Last Thursday we received life-changing results. John Paul would not need chemotherapy. The spots on his lungs had minimized, one spot had even dissolved, and one spot was the same size - a tumor would have grown.  We were so relieved that the most difficult year of our life would finally be over. However, I would soon find out that I had tested positive for having the gene mutation for Hereditary Leiomyomatosis and Renal Cell Cancer (HLRCC).  What does this mean for our family?  We will have to get all the children tested to see if they also exhibit this gene.  My siblings will also have to be tested and along with their children, as well as the rest of my family, including my parents. If any of them have this mutation, they will need annual CT scans to make sure that any cancer can be detected early and treated effectively.   It is a young cancer, typically affecting people who are 20 - 35 years old.

Hopefully John Paul's cancer story ends there with no continuation of his journey in overcoming this challenge.  All we can do with the information we now know is take life one day at a time. 
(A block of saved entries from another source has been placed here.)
Lemma be_val_be_bytes n v :
  in_u (8 * Z.of_nat n) v -> be_val (be_bytes n v) = v.
Proof. intros. unfold be_val, be_bytes. by rewrite rev_involutive, le_val_le_bytes. Qed.

Lemma be_bytes_be_val bs : bytes_ok bs -> be_bytes (length bs) (be_val bs) = bs.
Proof.
  intros. unfold be_val, be_bytes.
  rewrite <- (length_rev bs), le_bytes_le_val, rev_involutive; auto with doc.
Qed.

Lemma be_val_bound bs : bytes_ok bs -> in_u (8 * blen bs) (be_val bs).
Proof.
  intros. unfold be_val.
  pose proof (le_val_bound (rev bs) (bytes_ok_rev _ H)). unfold blen in *.
  by rewrite length_rev in H0.
Qed.

Lemma be_bytes_S n v : be_bytes (S n) v = be_bytes n (v / 256) ++ [v mod 256].
Proof. done. Qed.

(** The leading byte of the big-endian form. *)
Lemma be_bytes_cons n v :
  be_bytes (S n) v = (v / 2 ^ (8 * Z.of_nat n)) mod 256 :: be_bytes n v.
Proof.
  revert v. induction n as [|n IH]; intros v.
  - cbn. by rewrite Z.div_1_r.
  - rewrite be_bytes_S, IH, (be_bytes_S n v). simpl. f_equal.
    rewrite Z.div_div by lia. by rewrite <- pow256_S.
Qed.

(** ** Lemmas: bytes.Compare is a total order *)

Lemma bcmp_refl a : bcmp a a = Eq.
Proof. induction a; simpl; [done|]. by rewrite Z.compare_refl. Qed.

Lemma bcmp_eq a b : bcmp a b = Eq <-> a = b.
Proof.
  split; [|intros ->; apply bcmp_refl].
  revert b; induction a as [|x a IH]; intros [|y b]; simpl; try done.
  destruct (x ?= y) eqn:E; try done. apply Z.compare_eq in E. subst. intros. f_equal. auto.
Qed.

Lemma bcmp_antisym a b : bcmp b a = CompOpp (bcmp a b).
Proof.
  revert b; induction a as [|x a IH]; intros [|y b]; simpl; try done.
  rewrite (Z.compare_antisym x y). destruct (x ?= y); simpl; auto.
Qed.

Lemma blt_trans a b c : blt a b -> blt b c -> blt a c.
Proof.
  unfold blt. revert b c; induction a as [|x a IH]; intros [|y b] [|z c]; simpl; try done.
  destruct (Z.compare_spec x y), (Z.compare_spec y z); subst; try done; intros.
  - rewrite Z.compare_refl. eauto.
  - by rewrite (proj2 (Z.compare_lt_iff y z)).
  - by rewrite (proj2 (Z.compare_lt_iff x z)).
  - rewrite (proj2 (Z.compare_lt_iff x z)); [done|lia].
Qed.

Lemma ble_lt_or_eq a b : ble a b <-> blt a b \/ a = b.
Proof.
  unfold ble, blt. rewrite <- bcmp_eq. destruct (bcmp a b); naive_solver.
Qed.

Lemma ble_not_lt a b : ble a b <-> ~ blt b a.
Proof. unfold ble, blt. rewrite (bcmp_antisym a b). destruct (bcmp a b); naive_solver. Qed.

Lemma blt_irrefl a : ~ blt a a.
Proof. unfold blt. by rewrite bcmp_refl. Qed.

Lemma ble_refl a : ble a a.
Proof. unfold ble. by rewrite bcmp_refl. Qed.

Lemma blt_ble a b : blt a b -> ble a b.
Proof. unfold ble. by intros ->. Qed.

Lemma blt_ble_trans a b c : blt a b -> ble b c -> blt a c.
Proof. rewrite ble_lt_or_eq. intros ? [?| ->]; eauto using blt_trans. Qed.

Lemma ble_blt_trans a b c : ble a b -> blt b c -> blt a c.
Proof. rewrite ble_lt_or_eq. intros [?| ->]; eauto using blt_trans. Qed.

Lemma ble_trans a b c : ble a b -> ble b c -> ble a c.
Proof.
  rewrite (ble_lt_or_eq b c). intros ? [?| ->]; eauto using blt_ble, ble_blt_trans.
Qed.

Lemma ble_antisym a b : ble a b -> ble b a -> a = b.
Proof.
  rewrite (ble_lt_or_eq a b), ble_not_lt. naive_solver.
Qed.

Lemma blt_total a b : blt a b \/ a = b \/ blt b a.
Proof.
  unfold blt. rewrite (bcmp_antisym a b), <- bcmp_eq. destruct (bcmp a b); naive_solver.
Qed.

Lemma bltb_blt a b : bltb a b = true <-> blt a b.
Proof. unfold bltb, blt. destruct (bcmp a b); naive_solver. Qed.

Lemma bltb_false a b : bltb a b = false <-> ble b a.
Proof.
  rewrite ble_not_lt, <- bltb_blt. destruct (bltb a b); naive_solver.
Qed.

Lemma bleb_ble a b : bleb a b = true <-> ble a b.
Proof. unfold bleb, ble. destruct (bcmp a b); naive_solver. Qed.

Lemma bleb_false a b : bleb a b = false <-> blt b a.
Proof.
  unfold bleb, blt. rewrite (bcmp_antisym a b). destruct (bcmp a b); naive_solver.
Qed.

#[global] Instance blt_dec a b : Decision (blt a b).
Proof. unfold blt. solve_decision. Defined.

#[global] Instance ble_dec a b : Decision (ble a b).
Proof. unfold ble. apply _. Defined.

#[global] Instance ble_preorder : PreOrder ble.
Proof. split; [exact ble_refl | exact ble_trans]. Qed.

#[global] Instance blt_strict : StrictOrder blt.
Proof. split; [exact blt_irrefl | exact blt_trans]. Qed.

#[export] Hint Resolve ble_refl blt_ble blt_irrefl : doc.

Lemma ble_nil a : ble [] a.
Proof. unfold ble. by destruct a. Qed.

(** A common prefix does not change the comparison. *)
Lemma bcmp_app_same p a b : bcmp (p ++ a) (p ++ b) = bcmp a b.
Proof. induction p; simpl; [done|]. by rewrite Z.compare_refl. Qed.

(** When the heads have equal length they decide first. *)
Lemma bcmp_app_len a b c d :
  length a = length b ->
  bcmp (a ++ c) (b ++ d) = match bcmp a b with Eq => bcmp c d | r => r end.
Proof.
  revert b; induction a as [|x a IH]; intros [|y b]; simpl; try done.
  intros [= ?]. rewrite IH by done. by destruct (x ?= y).
Qed.

(** Fixed-width big-endian encoding is monotone: bytewise order is numeric
    order. *)
Lemma bcmp_be_bytes n x y :
  in_u (8 * Z.of_nat n) x -> in_u (8 * Z.of_nat n) y ->
  bcmp (be_bytes n x) (be_bytes n y) = (x ?= y).
Proof.
  revert x y. induction n as [|n IH]; intros x y.
  - unfold in_u. simpl. intros. replace x with y by lia. symmetry. apply Z.compare_refl.
  - unfold in_u. rewrite pow256_S. intros Hx Hy. rewrite !be_bytes_S.
    rewrite bcmp_app_len by by rewrite !length_be_bytes.
    assert (0 < 2 ^ (8 * Z.of_nat n)) by lia.
    rewrite IH.
    + destruct (Z.compare_spec (x / 256) (y / 256)) as [E|E|E].
      * simpl. destruct (Z.compare_spec (x mod 256) (y mod 256)) as [F|F|F].
        -- replace x with y; [by rewrite Z.compare_refl|].
           rewrite (Z.div_mod x 256), (Z.div_mod y 256) by lia. lia.
        -- symmetry. apply Z.compare_lt_iff.
           rewrite (Z.div_mod x 256), (Z.div_mod y 256) by lia. lia.
        -- symmetry. apply Z.compare_gt_iff.
           rewrite (Z.div_mod x 256), (Z.div_mod y 256) by lia. lia.
      * symmetry. apply Z.compare_lt_iff.
        pose proof (Z.mod_pos_bound x 256). pose proof (Z.mod_pos_bound y 256).
        rewrite (Z.div_mod x 256), (Z.div_mod y 256) by lia. lia.
      * symmetry. apply Z.compare_gt_iff.
        pose proof (Z.mod_pos_bound x 256). pose proof (Z.mod_pos_bound y 256).
        rewrite (Z.div_mod x 256), (Z.div_mod y 256) by lia. lia.
    + unfold in_u. split; [apply Z.div_pos; lia|]. apply Z.div_lt_upper_bound; lia.
    + unfold in_u. split; [apply Z.div_pos; lia|]. apply Z.div_lt_upper_bound; lia.
Qed.

(** ** Standard-library search and sorting *)

(** sort.Search(n, f): the binary search of Go's sort package, on the window
    [i, j). The window at least halves, so n steps are enough. *)
Fixpoint search_loop (fuel : nat) (f : nat -> bool) (i j : nat) : nat :=
  match fuel with
  | O => i
  | S fuel' =>
      if (i <? j)%nat then
        let h := ((i + j) / 2)%nat in
        if f h then search_loop fuel' f i h else search_loop fuel' f (S h) j
      else i
  end.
You may follow our journey here: http://www.OurBrotherHasCancer..com

A poem I wrote for my son:

"Little Superman"
by Mommy


Mommy's hero.
Mommy's strength.
Mommy's little Superman.

You are so small, yet so wise.
You are so brave & bold.
You are my hero, my little man.

Cancer was our nightmare,
I wanted to wake up.
But you were so strong & tough.

Mommy dries your tears
and clears your fears.
But little boy, I know it's been rough.

And now you are a survivor...
You may be the smallest,
but you are the strongest man in my life.

I feel so humble & small next to you now,
because you are so big & strong.
The world will see your strength, especially someday your wife.

You are my 3-year-old superman.
You beat up that bad guy,
and put cancer back in its place.

And now you must know,
your mother's love is never ending.
I cherish you for always, you can never be replaced.

So I know you are so brave.
But please as you get older,
don't put your mother's love to the test.

Don't do anything crazy & reckless.
Just work hard, appreciate life & love.
Be a good man and always do your best.